The final exchange in the minute missive confirms another entrenched story about the metric system:
Appelbaum: Chafee’s call for the United States to adopt the metric system generated an immediate backlash. Why does a seemingly dry subject like metrology ignite such intense passions?
Mihm: National pride is at stake. The adoption of another country’s weights and measures—or in the case of the metric system, the rest of the world’s weights and measures—seems an infringement on national sovereignty. That the system in question has a long and distinguished history as a pet project of Francophile, cosmopolitan liberals probably doesn’t help make it appealing to American conservatives.

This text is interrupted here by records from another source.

(* ===== verification/MigrateFs.v ===== *)
(** * The files a migration works on

    The part of [pathlib], [os] and [shutil] that [migrate.py] calls, and the programs built from it.

    A tree is the files and folders below the root; a path is the list of its names, the last one
    first, so that what lies below [p] are the paths that have [p] as a suffix.  Paths are absolute,
    without symbolic links.  Each change of the tree may break: an input says, change after change,
    whether it is made or ends in an error of the operating system, and what was done until then - a
    part of a copy, torn files in it, a part of a removal.  Reading never breaks, but for the text of a file. *)

From Stdlib Require Import QArith String.
From stdpp Require Import base tactics numbers sets gmap list.
From S2P Require Import Prelude PyStr.
Open Scope Z_scope.

Abbreviation path := (list pystr).
Inductive node := File (content : pystr) | Folder.
#[export] Instance node_eq_dec : EqDecision node.
Proof. solve_decision. Defined.
Abbreviation files := (gmap path node).

(** ** Paths and subtrees *)

Definition name (p : path) : pystr := default [] (head p).
Definition parent (p : path) : path := tail p.

(** [q] relative to [d]. *)
Definition rel (d q : path) : option path :=
  if decide (d `suffix_of` q) then Some (take (length q - length d) q) else None.

Definition below (p : path) (t : files) : files := filter (λ kv, p `suffix_of` kv.1) t.
Definition outside (p : path) (t : files) : files := filter (λ kv, ¬ p `suffix_of` kv.1) t.

(** The subtree at [s], as it looks at [d]. *)
Definition graft (s d : path) (t : files) : files :=
  list_to_map (omap (λ kv : path * node, match rel s kv.1 with
                                         | Some r => Some (r ++ d, kv.2)
                                         | None => None
                                         end) (map_to_list t : list (path * node))).
(** The first of the roots that has [file], unless the target is met before: [there] says whether the
    target counts. *)
Fixpoint scan_roots (there : path → files → bool) (file : pystr) (target : path) (roots : list path)
    (t : files) : scan :=
  match roots with
  | [] => FoundNone
  | root :: rest =>
      let candidate := file :: root in
      if bool_decide (candidate = target) then
        if there candidate t then AtTarget candidate else scan_roots there file target rest t
      else if exists_at candidate t then Found candidate
      else scan_roots there file target rest t
  end.

Definition with_home (legacy_roots : list path) (new_home : path) : list path :=
  if bool_decide (new_home ∈ legacy_roots) then legacy_roots else legacy_roots ++ [new_home].

(** ** Files that move whole *)

(** The backup of what is at the destination. *)
Definition back_up_destination (new : path) : F unit :=
  there <- f_get (exists_at new);;
  if there : bool then
    backup_path <- _backup_file new BAK;;
    folder <- f_get (is_dir new);;
    if folder : bool then copytree new backup_path else copy2 new backup_path
  else f_ret tt.

Definition clear_staging (staging_path : path) : F unit :=
  there <- f_get (exists_at staging_path);;
  if there : bool then
    folder <- f_get (is_dir staging_path);;
    if folder : bool then rmtree staging_path else unlink staging_path
  else f_ret tt.

(** Every error of a step becomes the MigrationError of the step. *)
Definition as_step {A} (step : pystr) (m : F A) : F A := f_try m (λ _, f_raise (MigrationError step)).

(** The move of one file through the staging area: backup, staging, final place. *)
Definition move_unit (step : pystr) (staging_path old new : path) : F step_result :=
  f_finally
    (as_step step
       (mkdirs (parent staging_path);;
        back_up_destination new;;
        clear_staging staging_path;;
        move old staging_path;;
        _finalize_move staging_path new;;
        f_ret (reported Move (Some old) (Some new))))
    (λ migration_succeeded,
       there <- f_get (exists_at staging_path);;
       f_when (migration_succeeded && there) (unlink staging_path)).

(** Once the legacy file is known. *)
Definition migrate_found (step : pystr) (new_home old new : path) (dry_run force : bool) : F step_result :=
  there <- f_get (exists_at new);;
  if there && negb force then f_ret (reported SkipForceRequired (Some old) (Some new))
  else if dry_run then f_ret (would_move (Some old) (Some new))
  else move_unit step (_get_staging_path new_home step) old new.

Definition nothing_found (present : path → files → bool) (new : path) : F step_result :=
  there <- f_get (present new);;
  f_ret (if there : bool then reported AlreadyMigrated None (Some new) else reported NotFound None None).
Lemma staged_bk n m s : apart (n :: stg) (bk (m :: newdb) s).
Proof.
  destruct (Hbk_stg m s) as [H1 H2]. split; [by intros ?%under_stg|].
  intros [[|x r] Heq]; cbn in Heq.
  - apply H1. rewrite <- Heq. by apply suffix_cons_r.
  - injection Heq as _ Heq. apply H2. by exists r.
Qed.
(** One backup is made in full and hits no other. *)
Lemma backing_up_step m ds t t' s : m ∈ db_names → m :: newdb ∉ ds → ok s →
  backing_up ((m :: newdb) :: ds) t → keeps (λ _, True) t t' → lands (m :: newdb) (bk (m :: newdb) s) t t' →
  (∀ p, apart p (bk (m :: newdb) s) → clear p t → clear p t') → backing_up ds t'.
Proof.
  intros Hm Hds Hs (H & Hb & Hc & Hst) Hk Hl Hcl. split_and!; [by eapply same_mono| | |].
  - intros n Hn Hin. destruct (decide (n = m)) as [->|Hne].
    + exists s. split; [done|]. intros r c Hr. apply Hl, H; [by apply apart_below, Hdest_stg|done].
    + eapply backed_mono; [done|]. apply Hb; [done|]. rewrite not_elem_of_cons. split; [congruence|done].
  - intros n s' Hn Hin Hs'. apply Hcl; [|apply Hc; [done|by right|done]].
    apply Hbk_bk; [done|done|]. by intros ->.
  - intros n. apply Hcl; [|done]. apply staged_bk.
Qed.
Lemma backing_up_absent m ds t : m ∈ db_names → exists_at (m :: newdb) t = false →
  backing_up ((m :: newdb) :: ds) t → backing_up ds t.
Proof.
  intros Hm Hn (H & Hb & Hc & Hst). split_and!; [done| | |done].
  - intros n Hnn Hin. destruct (decide (n = m)) as [->|Hne].
    + exists []. split; [done|]. intros r c Hr. apply H in Hr; [|by apply apart_below, Hdest_stg].
      by rewrite (clear_lookup _ _ _ Hn) in Hr.
    + apply Hb; [done|]. rewrite not_elem_of_cons. split; [congruence|done].
  - intros n s Hnn Hin Hs. apply Hc; [done|by right|done].
Qed.
(* ===== verification/MigrateRun.v ===== *)
(** * The run of a migration

    [perform_migration] of [migrate.py] - the check for a running instance and for disk space, the lock,
    the steps in their order with the record of each, the rollback of what was completed when one
    fails, the release of the lock - with [rollback_migration] and [verify_migration].

    The steps are those of [Migrate.v] and [MigrateData.v]; the home and the legacy roots are what
    [resolve_all_paths] gives, and whether an instance runs and what space is free are inputs. *)

From Stdlib Require Import QArith String.
From stdpp Require Import base tactics numbers sets gmap list sorting.
From S2P Require Import Prelude PyStr PyValue PyLib NameSync MigrateFs Migrate MigrateData.
Open Scope Z_scope.

(** ** Verification *)

Inductive artifact := Credentials | DatabaseDir | Database | E2eeStore | Logs | Plugins | Config.
#[export] Instance artifact_eq_dec : EqDecision artifact.
Proof. solve_decision. Defined.

Section verify.
Context (win32 : bool) (home : path).

Definition credentials_path : path := CREDENTIALS_FILENAME :: MATRIX_DIRNAME :: home.
Definition database_dir : path := u "database" :: home.
Definition store_dir : path := STORE_DIRNAME :: MATRIX_DIRNAME :: home.

(** What there is of a legacy layout below a root; no path twice. *)
Definition _find_legacy_data (legacy_root : path) (t : files) : list (artifact * path) :=
  let there a p := if exists_at p t then [(a, p)] else [] in
  let filled a p := if _dir_has_entries p t then [(a, p)] else [] in
  let database p := if exists_at p t
                    then (Database, p) :: ((λ s, (Database, s)) <$> _collect_db_sidecars p t) else [] in
  there Credentials (CREDENTIALS_FILENAME :: legacy_root) ++
  there Config (CONFIG_FILENAME :: legacy_root) ++
  database (DATABASE_FILENAME :: legacy_root) ++
  database (DATABASE_FILENAME :: u "data" :: legacy_root) ++
  database (DATABASE_FILENAME :: u "database" :: legacy_root) ++
  filled Logs (LOGS :: legacy_root) ++
  filled E2eeStore (u "store" :: legacy_root) ++
  filled Plugins (PLUGINS :: legacy_root).

(** The findings of the legacy roots, and what is left of the old layout in the home itself. *)
Definition legacy_findings (legacy_sources : list path) (t : files) : list (path * list (artifact * path)) :=
  let same_home :=
    (if exists_at (CREDENTIALS_FILENAME :: home) t then [(Credentials, CREDENTIALS_FILENAME :: home)] else []) ++
    (if negb win32 && exists_at (STORE_DIRNAME :: home) t then [(E2eeStore, STORE_DIRNAME :: home)] else []) in
  filter (λ f, f.2 ≠ []) ((λ root, (root, _find_legacy_data root t)) <$> legacy_sources) ++
  (match same_home with [] => [] | _ => [(home, same_home)] end).

Definition artifact_has_content (t : files) (a : artifact) : bool :=
  match a with
  | Credentials => exists_at credentials_path t
  | DatabaseDir => exists_at database_dir t
  | Database => exists_at (DATABASE_FILENAME :: database_dir) t
  | E2eeStore => negb win32 && _dir_has_entries store_dir t
  | Logs => _dir_has_entries (LOGS :: home) t
  | Plugins => _dir_has_entries (PLUGINS :: home) t
  | Config => false
  end.
Definition artifact_exists (t : files) (a : artifact) : bool :=
  match a with
  | E2eeStore => negb win32 && exists_at store_dir t
  | Logs => exists_at (LOGS :: home) t
  | Plugins => exists_at (PLUGINS :: home) t
  | _ => artifact_has_content t a
  end.

Record verify_report := VerifyReport {
  credentials_missing : bool;
  legacy_data_found : bool;
  split_roots : bool;
  cleanup_needed : list path;
  migration_needed : list path;
  verify_ok : bool;
}.
(** All artifacts of the home are inside it. *)
Definition verify_migration (legacy_sources : list path) (t : files) : verify_report :=
  let findings := legacy_findings legacy_sources t in
  let items := findings ≫= snd in
  let missing := negb (exists_at credentials_path t) in
  let found := negb (bool_decide (findings = [])) in
  let split := found && existsb (artifact_exists t) [Credentials; DatabaseDir; Database; E2eeStore; Logs; Plugins] in
  let cleanup := snd <$> filter (λ i, artifact_has_content t i.1 = true) items in
  let needed := snd <$> filter (λ i, artifact_has_content t i.1 = false) items in
  VerifyReport missing found split cleanup needed (negb missing && bool_decide (needed = [])).
Definition is_migration_needed (legacy_sources : list path) (t : files) : bool :=
  legacy_data_found (verify_migration legacy_sources t).
End verify.

Section run.
Context (win32 : bool) (json_load : pystr → option pyval) (yaml : option (pystr → loaded)).
Context (integrity_ok : files → path → bool) (st_mtime : files → path → Z).
Context (user_home cwd : path) (home_of : pystr → option path) (sv : service).

(** ** Rollback *)

Inductive rolled_back :=
  | Restored (step : pystr) (from to : path)
  | Removed (step : pystr) (p : path)
  | Skipped (step : pystr) (p : path).
(** [rb_errors]: the steps with an error, one entry for each. *)
Record rollback_report := RollbackReport {
  rb_success : bool;
  rolled_back_steps : list rolled_back;
  rb_errors : list pystr;
}.
Definition rb_done (x : rolled_back) (r : rollback_report) : rollback_report :=
  RollbackReport (rb_success r) (rolled_back_steps r ++ [x]) (rb_errors r).
Definition rb_fail (step : pystr) (r : rollback_report) : rollback_report :=
  RollbackReport false (rolled_back_steps r) (rb_errors r ++ [step]).

(** The newest entry of the folders of backups whose name starts like the destination. *)
Definition find_backup_for_step (new_home dest_path : path) (t : files) : option path :=
  first_some (λ backup_dir,
      if exists_at backup_dir t
      then max_by (st_mtime t) (filter (λ b, startswith (name b) (name dest_path) = true) (iterdir backup_dir t))
      else None)
    [MIGRATION_BACKUP_DIRNAME :: parent dest_path; MIGRATION_BACKUP_DIRNAME :: new_home].

Definition restore_from_backup (backup_path restore_path : path) : F bool :=
  f_succeeds
    (mkdirs (parent restore_path);;
     there <- f_get (exists_at restore_path);;
     folder <- f_get (is_dir restore_path);;
     f_when there (if folder : bool then rmtree restore_path else unlink restore_path);;
     backup_folder <- f_get (is_dir backup_path);;
     if backup_folder : bool then copytree backup_path restore_path else copy2 backup_path restore_path).

Fixpoint restore_each (step : pystr) (backed_up : list (path * path)) (all_restored : bool) (r : rollback_report)
    : F (bool * rollback_report) :=
  match backed_up with
  | [] => f_ret (all_restored, r)
  | (backup_path, restore_path) :: rest =>
      ok <- restore_from_backup backup_path restore_path;;
      if ok : bool then restore_each step rest all_restored (rb_done (Restored step backup_path restore_path) r)
      else restore_each step rest false (rb_fail step r)
  end.
Fixpoint remove_each (step : pystr) (restored migrated : list path) (r : rollback_report) : F rollback_report :=
  match migrated with
  | [] => f_ret r
  | p :: rest =>
      there <- f_get (exists_at p);;
      if bool_decide (p ∈ restored) || negb there then remove_each step restored rest r
      else
        folder <- f_get (is_dir p);;
        ok <- f_succeeds (if folder : bool then rmtree p else unlink p);;
        remove_each step restored rest (if ok : bool then rb_done (Removed step p) r else rb_fail step r)
  end.

(** Only sidecars of the database were restored, and not the database. *)
Definition only_sidecars (step : pystr) (restored : list path) : bool :=
  bool_decide (step = DATABASE) &&
  negb (bool_decide (DATABASE_FILENAME ∈ (name <$> restored))) &&
  bool_decide (DATABASE_FILENAME ∈ ((λ p, name (_get_db_base_path p)) <$> restored)).

Definition rollback_step (new_home : path) (step : pystr) (result : step_result) (r : rollback_report)
    : F rollback_report :=
  match act result, new_path result with
  | Some (AlreadyAtTarget | AlreadyMigrated | NotFound | SkipForceRequired), _ | _, None => f_ret r
  | _, Some new =>
      match backed_up_files result with
      | [] =>
          found <- f_get (find_backup_for_step new_home new);;
          match found with
          | Some backup =>
              ok <- restore_from_backup backup new;;
              f_ret (if ok : bool then rb_done (Restored step backup new) r else rb_fail step r)
          | None => f_ret (rb_done (Skipped step new) r)
          end
      | backed_up =>
          restored <- restore_each step backed_up true r;;
          if negb (restored.1) || bool_decide (migrated_files result = [])
             || only_sidecars step (snd <$> backed_up)
          then f_ret restored.2
          else remove_each step (snd <$> backed_up) (migrated_files result) restored.2
      end
  end.

Definition result_of (step : pystr) (migrations : list (pystr * step_result)) : option step_result :=
  snd <$> first_some (λ m, if bool_decide (m.1 = step) then Some m else None) migrations.

Fixpoint rollback_steps (new_home : path) (migrations : list (pystr * step_result)) (steps : list pystr)
    (r : rollback_report) : F rollback_report :=
  match steps with
  | [] => f_ret r
  | step :: rest =>
      r' <- (match result_of step migrations with
             | None => f_ret r
             | Some result =>
                 f_try (rollback_step new_home step result r)
                   (λ e, if is_os_error e then f_ret (rb_fail step r) else f_raise e)
             end);;
      rollback_steps new_home migrations rest r'
  end.

Definition rollback_migration (completed_steps : list pystr) (migrations : list (pystr * step_result))
    (new_home : path) : F rollback_report :=
  r <- rollback_steps new_home migrations (reverse completed_steps) (RollbackReport true [] []);;
  let staging_dir := MIGRATION_STAGING_DIRNAME :: new_home in
  there <- f_get (exists_at staging_dir);;
  f_when (rb_success r && there) (rmtree_ignoring staging_dir);;
  f_ret r.

(** ** The run *)

Inductive run_error := InstanceRunning | NoSpace | NoHome | Locked | StepFailed (e : exn).
Record report := Report {
  rp_success : bool;
  rp_error : option run_error;
  migrations : list (pystr * step_result);
  completed_steps : list pystr;
  rollback : option rollback_report;
  rollback_failed : bool;
}.
Definition refused (e : run_error) : report := Report false (Some e) [] [] None false.

Definition failure_result : step_result := StepResult false None None None false [] [] None.

(** The steps in order until one fails: what each gave, which were completed, and the error. *)
Fixpoint run_steps (steps : list (pystr * F step_result)) (ms : list (pystr * step_result)) (done : list pystr)
    : F (list (pystr * step_result) * list pystr * option exn) :=
  match steps with
  | [] => f_ret (ms, done, None)
  | (step, func) :: rest =>
      result <- f_try (r <- func;; f_ret (inr r)) (λ e, f_ret (inl e));;
      match result with
      | inl e => f_ret (ms ++ [(step, failure_result)], done, Some e)
      | inr r =>
          if success r then run_steps rest (ms ++ [(step, r)]) (done ++ [step])
          else f_ret (ms ++ [(step, r)], done, Some (MigrationError step))
      end
  end.
(** C37: The data folder of a plugin is one of the three plugin folders of the home, then the one name that
    the plugin's name is read as on this system, then [data], then the names that the subfolder is
    read as, if there is one.  And wherever it is read, as a POSIX or as a Windows path, an accepted
    name is one name and an accepted subfolder is names: neither is absolute, has a drive or leads
    upwards. *)
Theorem plugin_data_stays_inside h name subdir plugin_type p :
  get_plugin_data_dir h name subdir plugin_type = Ok p →
  ∃ root c rest, plugin_root h root
    ∧ p = PPath (p_drive root) (p_root root) (p_tail root ++ c :: PLUGIN_DATA_DIRNAME :: rest)
    ∧ reads_as (fl h) name [c]
    ∧ match subdir with Some ((_ :: _) as s) => reads_as (fl h) s rest | _ => rest = [] end
    ∧ ∀ f, (∃ c', reads_as f name [c']) ∧
           match subdir with Some ((_ :: _) as s) => ∃ l, reads_as f s l | _ => True end.
Proof.
  unfold get_plugin_data_dir. intros H.
  apply res_bind_inv in H as (n & Hn & H). apply validate_name_single in Hn as [-> Hn].
  apply res_bind_inv in H as (t & _ & H). apply res_bind_inv in H as (b & Hb & H).
  apply base_dir_under in Hb as (root & Hroot & ->).
  assert (∀ f, ∃ c, reads_as f name [c]) as Hname.
  { intros f. destruct (Hn f) as (c & Hc & ? & ?). exists c. split; [done |]. by apply Forall_singleton. }
  destruct (Hname (fl h)) as (c & Hc). pose proof Hc as [Hp _].
  rewrite (div_names h root name [c] Hp), (div_names h _ _ _ (data_parse h)) in H. simpl in H.
  destruct subdir as [[|z s]|].
  1,3: exists root, c, []; rewrite <- app_assoc in H; simplify_eq; by split_and!.
  apply res_bind_inv in H as (m & Hm & H). apply validate_subdir_inside in Hm as [-> Hm].
  assert (∀ f, ∃ l, reads_as f (z :: s) l) as Hsub.
  { intros f. destruct (Hm f) as (l & Hl & Hdl). exists l. split; [done |].
    pose proof (parse_no_sep f (z :: s)) as Hsep. rewrite Hl in Hsep. apply Forall_and. by split. }
  destruct (Hsub (fl h)) as (l & Hl). pose proof Hl as [Hpl _]. exists root, c, l. split_and!; [done | | done..| by auto].
  injection H as <-. etrans; [apply (div_names h _ _ _ Hpl) |]. cbn [p_drive p_root p_tail]. by rewrite <- !app_assoc.
Qed.

(** The folder of a plugin's code: below the folder of its kind, or bundled with the program. *)
Lemma plugin_code_stays_inside h name plugin_type p :
  get_plugin_code_dir h name plugin_type = Ok p →
  ∃ root c, (plugin_root h root ∨ root = div h (h_package h) [PLUGINS_DIRNAME])
    ∧ p = PPath (p_drive root) (p_root root) (p_tail root ++ [c]) ∧ (c ∉ DOTS) ∧ (sep (fl h) ∉ c).
Proof.
  unfold get_plugin_code_dir. intros H.
  apply res_bind_inv in H as (n & Hn & H). apply validate_name_single in Hn as [-> Hn].
  destruct (Hn (fl h)) as (c & Hc & Hdots & Hsep).
  assert (∃ root, (plugin_root h root ∨ root = div h (h_package h) [PLUGINS_DIRNAME]) ∧ p = div h root [name])
    as (root & Hroot & ->).
  { apply res_bind_inv in H as (t & _ & H). unfold plugin_root. destruct t as [t|].
    - destruct (str_eqb t (u "custom")); [| destruct (str_eqb t (u "community"))].
      + apply res_bind_inv in H as (d & Hd & H). simplify_eq. exists d. auto.
      + apply res_bind_inv in H as (d & Hd & H). simplify_eq. exists d. auto.
      + simplify_eq. eexists. split; [by right | done].
    - apply res_bind_inv in H as (found & Hf & H). unfold installed_at in Hf.
      apply res_bind_inv in Hf as (custom & Hcu & Hf). apply res_bind_inv in Hf as (community & Hco & Hf).
      apply res_bind_inv in Hf as ([] & _ & Hf); [simplify_eq; eauto |].
      apply res_bind_inv in Hf as ([] & _ & Hf); simplify_eq; [eauto 10 |].
      eexists. split; [by right | done]. }
  exists root, c. by rewrite (div_names h root name [c] Hc).
Qed.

The implementation of the metric system may have been a “pet project” of France, but the system part of it originated in England. The articles presented in The Atlantic appear to act only to confirm inaccurate metric mythology that comforts status-quo Americans with embellished and fictional tales about the metric system. The metric research done for the Atlantic articles is a Megameter wide and a millimeter deep.
While stories of Archimedes Death, and the strange rites of the Pythagoreans have generated compelling historical myths, they are but the kind of Jackalope tales offered up inside of winter cabins, not for education, but simply for entertainment. The difference is that interlocutors inside of a Montana cabin in the 19th century knew they were spinning tall tales for entertainment and to test audience credulity. Many “historians” of the metric system, and the journalists who interview them, seem unable to realize they have engaged in the same activity, but without the realization they are simply playing telephone.